The International Herald Tribune offers an interesting commentary to add to our earlier Blog on EU attempts to regulate the car parts market. "The commission’s proposal may seem arcane", reports the IHT, "but is important because it affects everybody in the EU who owns a car".
If Europe's 450 million citizens are ever going to love the grand European project - which for many people remains a distant, nebulous, even irrelevant concept - then it is through practical initiatives like this one, which could slash the cost of car repairs. The only problem is that, despite the Commission's fanfare, the proposed reform will probably never happen.Suggesting that, "on the face of it… the proposal is a triumph for the 'European idea'", the IHT picks up on the fracas between German EU commissioner Günter Verheugen, his supporters, French commissioners Pascal Lamy and Jacques Barrot, and the Slovakian Jan Figel, ganging up against Frits Bolkestein who has at last succeeded in getting the proposal through the commission.
But the brutal reality is that national interests do matter, and this split between the common European good and national interests is the fault line that runs through Brussels.

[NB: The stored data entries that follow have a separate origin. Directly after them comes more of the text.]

Inductive spelling : text -> list Z -> Prop :=
  | spell_plain a gs : plain_spelling a gs -> spelling a gs
  | spell_dotted front q quad gs :
      spells_quad q quad -> plain_spelling ((front ++ lit ":") ++ quad_tail quad) gs ->
      spelling ((front ++ lit ":") ++ q) gs.

(** ** Splitting *)

Lemma split_units_skip sep n p a : (n <= length a)%nat -> split_units sep n p a = split_units sep 0 p (drop n a).
Proof. revert n. induction a as [|c a IH]; intros [|n] Hn; cbn in *; try done; try lia. apply IH. lia. Qed.

Lemma split_units_not_nil sep n p a : split_units sep n p a <> [].
Proof. revert n p. induction a as [|c a IH]; intros [|n] p; cbn; try done. by case_match. Qed.

Lemma join_cons sep (p : text) ps : ps <> [] -> join_text sep (p :: ps) = p ++ sep ++ join_text sep ps.
Proof. by destruct ps. Qed.

Lemma join_split_units c0 sep p a : join_text (c0 :: sep) (split_units (c0 :: sep) 0 p a) = p ++ a.
Proof.
  remember (length a) as n eqn:Hn. revert p a Hn. induction n as [n IH] using lt_wf_ind. intros p a ->.
  destruct a as [|c a]; cbn [split_units]; [by rewrite app_nil_r|].
  destruct (starts_with (c :: a) (c0 :: sep)) eqn:Hs.
  - apply starts_with_spec in Hs as (r & Hr). injection Hr as -> ->.
    rewrite split_units_skip by (rewrite length_app; cbn; lia).
    replace (drop _ _) with r by (cbn [length Nat.sub]; by rewrite Nat.sub_0_r, drop_app_length).
    rewrite join_cons by apply split_units_not_nil.
    by rewrite (IH (length r)) by (rewrite ?length_app; cbn; rewrite ?length_app; lia).
  - rewrite (IH (length a)) by (cbn; lia). by rewrite <- app_assoc.
Qed.

Lemma join_split c0 sep a : join_text (c0 :: sep) (split_text (c0 :: sep) a) = a.
Proof. apply join_split_units. Qed.

(** No two colons side by side. *)
Fixpoint colons_apart (a : text) : bool :=
  match a with
  | c :: ((d :: _) as a') => negb ((c =? 58) && (d =? 58)) && colons_apart a'
  | _ => true
  end.

Lemma split_at_pair x : forall p y, colons_apart (x ++ [58]) = true ->
  split_units (lit "::") 0 p (x ++ lit "::" ++ y) = (p ++ x) :: split_units (lit "::") 0 [] y.
Proof.
  change (lit "::") with [58; 58]. induction x as [|c x IH]; intros p y Hx.
  - rewrite app_nil_r. by destruct y.
  - cbn [app split_units].
    assert (starts_with (c :: x ++ 58 :: 58 :: y) [58; 58] = false /\ colons_apart (x ++ [58]) = true) as [-> Hx'].
    { destruct x as [|d x]; cbn -[Z.eqb] in *; apply andb_true_iff in Hx as [Hx Hr]; split; try done; lia. }
    change (x ++ 58 :: 58 :: y) with (x ++ [58; 58] ++ y). rewrite IH by done. by rewrite <- app_assoc.
Qed.

Lemma split_no_pair x : forall p, colons_apart x = true -> split_units (lit "::") 0 p x = [p ++ x].
Proof.
  change (lit "::") with [58; 58]. induction x as [|c x IH]; intros p Hx; [by rewrite app_nil_r|]. cbn [split_units].
  assert (starts_with (c :: x) [58; 58] = false /\ colons_apart x = true) as [-> Hx'].
  { destruct x as [|d x]; cbn -[Z.eqb] in *; [by rewrite andb_false_r|]. apply andb_true_iff in Hx as [Hx Hr]. split; [lia|done]. }
  rewrite IH by done. by rewrite <- app_assoc.
Qed.

Definition no_unit (u : Z) (g : text) : Prop := Forall (fun c => (c =? u) = false) g.
Definition no_colon : text -> Prop := no_unit 58.

Lemma split_at_unit u x p y : no_unit u x ->
  split_units [u] 0 p (x ++ u :: y) = (p ++ x) :: split_units [u] 0 [] y.
Proof.
  intros Hx. revert p. induction Hx as [|c x Hc Hx IH]; intros p; cbn -[Z.eqb].
  - rewrite app_nil_r, Z.eqb_refl. by destruct y.
  - rewrite Hc. cbn [andb]. rewrite IH. by rewrite <- app_assoc.
Qed.

Lemma split_no_unit u x p : no_unit u x -> split_units [u] 0 p x = [p ++ x].
Proof.
  intros Hx. revert p. induction Hx as [|c x Hc Hx IH]; intros p; cbn -[Z.eqb]; [by rewrite app_nil_r|].
  rewrite Hc. cbn [andb]. rewrite IH. by rewrite <- app_assoc.
Qed.

(** ** Joining groups *)

Lemma group_shape g : is_group g = true -> g <> [] /\ no_colon g /\ Forall (fun c => is_hex c = true) g.
Proof.
  unfold is_group. intros [[Hl _]%andb_true_iff Hh]%andb_true_iff.
  assert (Forall (fun c => is_hex c = true) g) as Hf by (by apply Forall_forall; intros c Hc; apply (proj1 (List.forallb_forall _ _) Hh), list_elem_of_In).
  split_and!; [|eapply Forall_impl; [exact Hf|]|done].
  - intros ->. cbn in Hl. lia.
  - intros c Hc. unfold is_hex, is_decimal in Hc. lia.
Qed.

Lemma split_join g gs : hex_groups (g :: gs) -> split_text (lit ":") (join_text (lit ":") (g :: gs)) = g :: gs.
Proof.
  change (split_text (lit ":")) with (split_units [58] 0 []).
  revert g. induction gs as [|h gs IH]; intros g Hg; apply Forall_cons_1 in Hg as [Hg Hgs]; apply group_shape in Hg as (_ & Hg & _).
  - by apply (split_no_unit 58 g []).
  - change (join_text (lit ":") (g :: h :: gs)) with (g ++ 58 :: join_text (lit ":") (h :: gs)).
    rewrite split_at_unit by done. by rewrite IH.
Qed.

Lemma join_nil gs : hex_groups gs -> join_text (lit ":") gs = [] -> gs = [].
Proof.
  intros Hgs Hj. destruct Hgs as [|g gs' Hg _]; [done|]. apply group_shape in Hg as (Hg & _).
  destruct gs'; cbn in Hj; [done|]. by apply app_nil in Hj as [? _].
Qed.

Lemma parse_part_join gs : hex_groups gs -> parse_part (join_text (lit ":") gs) = gs.
Proof.
  intros Hg. unfold parse_part. destruct (join_text (lit ":") gs) as [|c a] eqn:Hj; [by apply join_nil in Hj|].
  rewrite <- Hj. destruct gs; [done|]. by apply split_join.
Qed.

Lemma join_parse_part a : join_text (lit ":") (parse_part a) = a.
Proof. destruct a; [done|]. apply join_split. Qed.

Lemma apart_group g r : no_colon g -> colons_apart (g ++ 58 :: r) = colons_apart (58 :: r).
Proof.
  induction 1 as [|c g Hc Hg IH]; [done|]. cbn [app]. rewrite <- IH.
  destruct g as [|d g]; cbn -[Z.eqb]; rewrite Hc; by try destruct r.
Qed.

Now the "European idea" is to be tested in into the crucible of the Council of Ministers, where it will be exposed to the full glare of national vested interests. Germany and France will almost certainly do their best to stop it - and what Germany and France want in the EU, they usually get. As one senior Commission official states: "This is going to go nowhere in the council. It will be killed by France and Germany. The same in the Parliament."
What the IHT doesn’t say, of course, is that too is the "European idea". It was always pre-ordained that this axis would run the show, and despite rumours to the contrary, that idea is very much alive.